Uncertainty in the prediction of the amount of heat transferred to the vehicle has traditionally prompted engineers to over-dimension the thermal protection system for the sake of increasing the safety margin during EDL. So far, that protocol has improved success rates. But here’s the catch. An over-dimensioned thermal protection system accounts for a large fraction of the weight of the vehicle, thereby limiting the size and payload of the vehicles that can enter the super-thin atmosphere of Mars.
“That’s where we come in,” said Bermejo-Moreno. “With better accuracy in the prediction of heat transferred to the vehicle, it may be possible to decrease the thickness of a vehicle’s thermal protection system for greater efficiency of design.”
To achieve this ambitious new phase of space exploration will require a new approach to the way flow is simulated – making the leap from previously acceptable low-fidelity models, to high-fidelity models that provide better predictive capability.
“Imagine capturing a high-resolution photo which gives you access to a lot of visual information,” said Bermejo-Moreno. “Now, imagine you have a cheaper camera that allows you to quickly take many more pictures, but those images are more pixelated and inaccurate. That’s essentially the difference between high and low-fidelity simulations for predicting the transition from laminar to turbulent flow. Although high-fidelity methods might be more computationally expensive, they give you much more information and accuracy – comparable to what you would gain from an experiment.”
The new race for high-speed flight
There’s a trade-off to be made in computation costs, but the investment is worth it for the ripple effects.
Back here on Earth, we’re witnessing renewed interest in high-speed flight. While the supersonic airliner, Concorde, might not have been financially sustainable, new developments in space technology can change what is possible within our own atmosphere.
“This particular research project focuses on entry, descent and landing for space missions, but the ramifications can expand into any type of high-speed flight,” said Bermejo-Moreno. “On the one hand, there’s the potential of sustainable supersonic flight for more efficient global travel. And then there’s the question of hypersonic flight for military applications – such as weapons and missile development – and further civil and commercial applications.”
The possibilities are expansive – and so are the challenges. Every time the Mach number is raised (the ratio of flight speed to the local speed of sound), you’re faced with new physical phenomena. That’s why accurate predictive models are so important for designing efficient flow surfaces, and why Bermejo-Moreno’s high-fidelity models have the potential to change how we fly in the future.

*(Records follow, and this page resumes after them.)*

(** * MCQ auditor service (main.py): segmentation and audit orchestration

    A shallow embedding of [main.py] and the properties of its question
    segmenter ([parse_mcqs_from_text]) and of its request handler
    ([audit_document]).

    Conventions of the embedding:
    - a Python [str] is the list of its code points ([text]);
    - the [re] module is embedded as a small backtracking matcher
      ([Module Re]) with the constructs the two patterns of the program use;
    - the outside world (environment variable, document host, model
      service) is a record of functions ([env]); the handler runs in a
      state-and-exception monad whose state is the trace of the external
      effects it performed ([EvGet], [EvCall], [EvSleep]);
    - console output ([print]) of the request path is not part of the trace;
    - the interpreter's table of decimal digits beyond ASCII is a
      parameter ([unicode_decimal]), of which the proofs assume that no
      digit is white space and that the value of a digit is at most 9;
    - [int] has the limit of 4300 digits that the interpreter sets for
      the conversion between [int] and [str];
    - the status of a response is that of the framework: 200 for a
      returned list it can render as JSON, 500 for one it cannot and
      for an exception other than [HTTPException]. *)

From Stdlib Require Import List NArith ZArith Lia Bool Ascii PrimFloat.
From Stdlib Require String Strings.Byte.
Import ListNotations String.StringSyntax.
Delimit Scope string_scope with string.

(* ================================================================== *)
(** * Python values and string operations *)
(* ================================================================== *)

Module Py.

(** A [str] is a sequence of Unicode code points. *)
Definition text := list N.

(** A literal of the program, given by its (ASCII) characters. *)
Definition str (s : String.string) : text :=
  map N_of_ascii (String.list_ascii_of_string s).

Fixpoint text_eqb (a b : text) : bool :=
  match a, b with
  | [], [] => true
  | x :: a', y :: b' => (x =? y)%N && text_eqb a' b'
  | _, _ => false
  end.

(** [str.isspace] on one code point, which is also the class [\s] of a
    [str] pattern: the 29 white-space code points of the interpreter. *)
Definition is_space (c : N) : bool :=
  (((9 <=? c) && (c <=? 13)) || ((28 <=? c) && (c <=? 32))
   || (c =? 133) || (c =? 160) || (c =? 5760)
   || ((8192 <=? c) && (c <=? 8202))
   || (c =? 8232) || (c =? 8233) || (c =? 8239) || (c =? 8287)
   || (c =? 12288))%N.

Fixpoint dropWhile (p : N -> bool) (s : text) : text :=
  match s with
  | c :: s' => if p c then dropWhile p s' else s
  | [] => []
  end.

Fixpoint takeWhile (p : N -> bool) (s : text) : text :=
  match s with
  | c :: s' => if p c then c :: takeWhile p s' else []
  | [] => []
  end.

Definition lstrip (s : text) : text := dropWhile is_space s.
Definition rstrip (s : text) : text := rev (dropWhile is_space (rev s)).

(** [s.strip()] *)
Definition strip (s : text) : text := lstrip (rstrip s).

Fixpoint startswith (p s : text) : bool :=
  match p, s with
  | [], _ => true
  | a :: p', b :: s' => (a =? b)%N && startswith p' s'
  | _ :: _, [] => false
  end.

(** [p in s] for two strings. *)
Fixpoint contains (p s : text) : bool :=
  startswith p s ||
  match s with
  | [] => false
  | _ :: s' => contains p s'
  end.

(** The values [json.loads] can return, which are the values the
    handler puts into its report. A [dict] is kept as the list of its
    items in insertion order. *)
#[local] Unset Elimination Schemes.
Inductive pyval :=
| PNone
| PBool (b : bool)
| PInt (z : Z)
| PFloat (f : float)
| PStr (s : text)
| PList (l : list pyval)
| PDict (items : list (text * pyval)).
#[local] Set Elimination Schemes.

(** Truth value of an object ([if v:], [not v]). *)
Definition truthy (v : pyval) : bool :=
  match v with
  | PNone => false
  | PBool b => b
  | PInt z => negb (z =? 0)%Z
  | PFloat f => negb (PrimFloat.eqb f 0%float)
  | PStr s => negb (text_eqb s [])
  | PList l => match l with [] => false | _ => true end
  | PDict d => match d with [] => false | _ => true end
  end.

(** [v == s] for a string literal [s]: only a [str] equals a [str]. *)
Definition eq_str (v : pyval) (s : text) : bool :=
  match v with
  | PStr t => text_eqb t s
  | _ => false
  end.

(** [sys.int_info.default_max_str_digits]: the largest number of
    digits the interpreter converts between [int] and [str] in base
    10. The program does not change it, and it is the limit of a
    process started with the interpreter's own settings. *)
Definition int_max_str_digits : nat := 4300.

(** A [str] that [encode('utf-8')] accepts: no surrogate code point. *)
Definition encodable (s : text) : bool :=
  forallb (fun c => negb ((55296 <=? c) && (c <=? 57343))%N) s.

(** What the framework can send: it renders the value the handler
    returns with [json.dumps(..., ensure_ascii=False, allow_nan=False)]
    and encodes the result as UTF-8. That raises ValueError on a float
    that is not finite and on an [int] of more digits than the limit,
    and UnicodeEncodeError on a surrogate in a string or in a key. How
    deep a value may nest before the recursion limit of the interpreter
    stops the encoder is not modelled; the reports whose status is
    stated below hold flat verdicts only. *)
Fixpoint renderable (v : pyval) : bool :=
  match v with
  | PNone => true
  | PBool _ => true
  | PInt z => (Z.abs z <? 10 ^ Z.of_nat int_max_str_digits)%Z
  | PFloat f => PrimFloat.is_finite f
  | PStr s => encodable s
  | PList l => forallb renderable l
  | PDict items =>
      forallb (fun item => let '(k, x) := item in encodable k && renderable x)
              items
  end.

End Py.
Import Py.

(* ================================================================== *)
(** * The regular-expression engine *)
(* ================================================================== *)

Module Re.

(** The pattern constructs that occur in the program. A character class
    is its membership test; repetition is only ever applied to a
    character class ([\s*], [\d+], [.*?], [[...]+]). *)
Inductive re :=
| Chr (p : N -> bool)                   (* one character of a class *)
| Seq (r1 r2 : re)                      (* r1 r2 *)
| Alt (r1 r2 : re)                      (* r1|r2 *)
| Star (greedy : bool) (p : N -> bool)  (* p* and p*? *)
| Plus (greedy : bool) (p : N -> bool)  (* p+ and p+? *)
| Group (n : nat) (r : re)              (* (r), capture group n *)
| Ahead (r : re)                        (* (?=r) *)
| EndZ.                                 (* \Z *)

Definition lit (c : N) : N -> bool := N.eqb c.
Definition any : N -> bool := fun _ => true.      (* . with re.DOTALL *)

(** Capture marks: group number, start and end position. *)
Definition caps := list (nat * (nat * nat)).

(** A continuation receives the position reached, the text that is
    left there and the marks; it answers with the end of the whole
    match and the final marks, or fails and so asks for backtracking. *)
Definition cont := nat -> text -> caps -> option (nat * caps).

Fixpoint star_greedy (p : N -> bool) (k : cont) (i : nat) (s : text) (g : caps)
  : option (nat * caps) :=
  match s with
  | c :: s' =>
      if p c then
        match star_greedy p k (S i) s' g with
        | Some r => Some r
        | None => k i s g
        end
      else k i s g
  | [] => k i s g
  end.

Fixpoint star_lazy (p : N -> bool) (k : cont) (i : nat) (s : text) (g : caps)
  : option (nat * caps) :=
  match k i s g with
  | Some r => Some r
  | None =>
      match s with
      | c :: s' => if p c then star_lazy p k (S i) s' g else None
      | [] => None
      end
  end.

Definition star (greedy : bool) := if greedy then star_greedy else star_lazy.

(** [run r k i s g]: match [r] at position [i], where [s] is the text
    from [i] on, then continue with [k]; alternatives are tried in the
    order of a backtracking matcher. *)
Fixpoint run (r : re) (k : cont) (i : nat) (s : text) (g : caps)
  : option (nat * caps) :=
  match r with
  | Chr p =>
      match s with
      | c :: s' => if p c then k (S i) s' g else None
      | [] => None
      end
  | Seq r1 r2 => run r1 (run r2 k) i s g
  | Alt r1 r2 =>
      match run r1 k i s g with
      | Some x => Some x
      | None => run r2 k i s g
      end
  | Star greedy p => star greedy p k i s g
  | Plus greedy p =>
      match s with
      | c :: s' => if p c then star greedy p k (S i) s' g else None
      | [] => None
      end
  | Group n r' => run r' (fun i' s' g' => k i' s' ((n, (i, i')) :: g')) i s g
  | Ahead r' =>
      match run r' (fun i' _ g' => Some (i', g')) i s g with
      | Some (_, g') => k i s g'
      | None => None
      end
  | EndZ =>
      match s with
      | [] => k i s g
      | _ :: _ => None
      end
  end.

(** A match object: the span of the whole match and the capture marks. *)
Record match_obj := { m_start : nat; m_end : nat; m_caps : caps }.

(** One attempt at position [i]. After an empty match the scanner asks
    the next match at the same position to be non-empty ([must_advance]). *)
Definition match_at (r : re) (must_advance : bool) (i : nat) (s : text)
  : option match_obj :=
  match run r (fun i' _ g' =>
                 if must_advance && (i' =? i)%nat then None else Some (i', g'))
            i s [] with
  | Some (e, g) => Some {| m_start := i; m_end := e; m_caps := g |}
  | None => None
  end.

(** [pattern.search]: the first position from [i] on at which the
    pattern matches; only the first attempt is under [must_advance]. *)
Fixpoint search_from (r : re) (must_advance : bool) (i : nat) (s : text)
  : option match_obj :=
  match match_at r must_advance i s with
  | Some m => Some m
  | None =>
      match s with
      | [] => None
      | _ :: s' => search_from r false (S i) s'
      end
  end.

Definition search (r : re) (s : text) : option match_obj :=
  search_from r false 0 s.

(** [re.finditer], consumed to its end: search, then search again from
    the end of the match found. The scanner makes at most two matches
    per position, which bounds the iteration. *)
Fixpoint scan (fuel : nat) (r : re) (must_advance : bool) (i : nat) (s : text)
  : list match_obj :=
  match fuel with
  | O => []
  | S fuel' =>
      match search_from r must_advance i s with
      | None => []
      | Some m =>
          m :: scan fuel' r (m_end m =? m_start m)%nat (m_end m)
                    (skipn (m_end m - i) s)
      end
  end.

Definition finditer (r : re) (s : text) : list match_obj :=
  scan (2 * length s + 2) r false 0 s.

Fixpoint mark (n : nat) (g : caps) : option (nat * nat) :=
  match g with
  | [] => None
  | (n', span) :: g' => if (n' =? n)%nat then Some span else mark n g'
  end.

Definition slice (s : text) (a b : nat) : text := firstn (b - a) (skipn a s).

(** [m.group(n)] for [n >= 1] on the subject [s]; [None] for a group
    that took no part in the match. *)
Definition group (s : text) (m : match_obj) (n : nat) : option text :=
  match mark n (m_caps m) with
  | Some (a, b) => Some (slice s a b)
  | None => None
  end.

End Re.

(* ================================================================== *)
(** * The program *)
(* ================================================================== *)

Arguments str s%_string.

(** [bytes.decode('utf-8')] (strict): [None] stands for UnicodeDecodeError. *)
Definition continuation (b : N) : bool := ((128 <=? b) && (b <=? 191))%N.

Fixpoint utf8_decode (bs : list N) : option text :=
  match bs with
  | [] => Some []
  | b0 :: r0 =>
      if (b0 <? 128)%N then option_map (cons b0) (utf8_decode r0)
      else if ((194 <=? b0) && (b0 <=? 223))%N then
        match r0 with
        | b1 :: r1 =>
            if continuation b1
            then option_map (cons ((b0 - 192) * 64 + (b1 - 128))%N) (utf8_decode r1)
            else None
        | _ => None
        end
      else if ((224 <=? b0) && (b0 <=? 239))%N then
        match r0 with
        | b1 :: b2 :: r2 =>
            if continuation b1 && continuation b2
               && (negb (b0 =? 224) || (160 <=? b1))%N
               && (negb (b0 =? 237) || (b1 <=? 159))%N
            then option_map
                   (cons ((b0 - 224) * 4096 + (b1 - 128) * 64 + (b2 - 128))%N)
                   (utf8_decode r2)
            else None
        | _ => None
        end
      else if ((240 <=? b0) && (b0 <=? 244))%N then
        match r0 with
        | b1 :: b2 :: b3 :: r3 =>
            if continuation b1 && continuation b2 && continuation b3
               && (negb (b0 =? 240) || (144 <=? b1))%N
               && (negb (b0 =? 244) || (b1 <=? 143))%N
            then option_map
                   (cons ((b0 - 240) * 262144 + (b1 - 128) * 4096
                          + (b2 - 128) * 64 + (b3 - 128))%N)
                   (utf8_decode r3)
            else None
        | _ => None
        end
      else None
  end.

Definition decode (content : list Byte.byte) : option text :=
  utf8_decode (map Byte.to_N content).

(** ** The outside world *)

(** What [requests.get] does: a response, or a [RequestException]. *)
Inductive get_outcome :=
| Response (status_code : Z) (content : list Byte.byte)
| RequestException (message : text).

(** What the body of the [try] in [run_mcq_audit_gemini] does: the model
    call, [response.text] and [json.loads] produce a value, or one of
    them raises an exception [e] of the class [Exception], which the
    [except] clause catches and of which the program reads [str(e)].
    What is raised outside that class (a keyboard interrupt, the exit
    of the interpreter, the cancellation of the task) ends the request
    and is not among the outcomes of a call here. *)
Inductive attempt :=
| Loaded (v : pyval)
| Failed (message : text).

“It’s a remarkable time to be working in the field of aerospace and astronautics,” said Bermejo-Moreno. “Back in the 20th century we experienced the space race to land on the moon. Now, we’re in a race to develop feasible hypersonic and supersonic flight. At the same time, there’s the artificial intelligence race – which is changing how we conduct research and the type of technological advancement we can achieve. There’s no way of entirely predicting what comes next – but we can create ever better models.”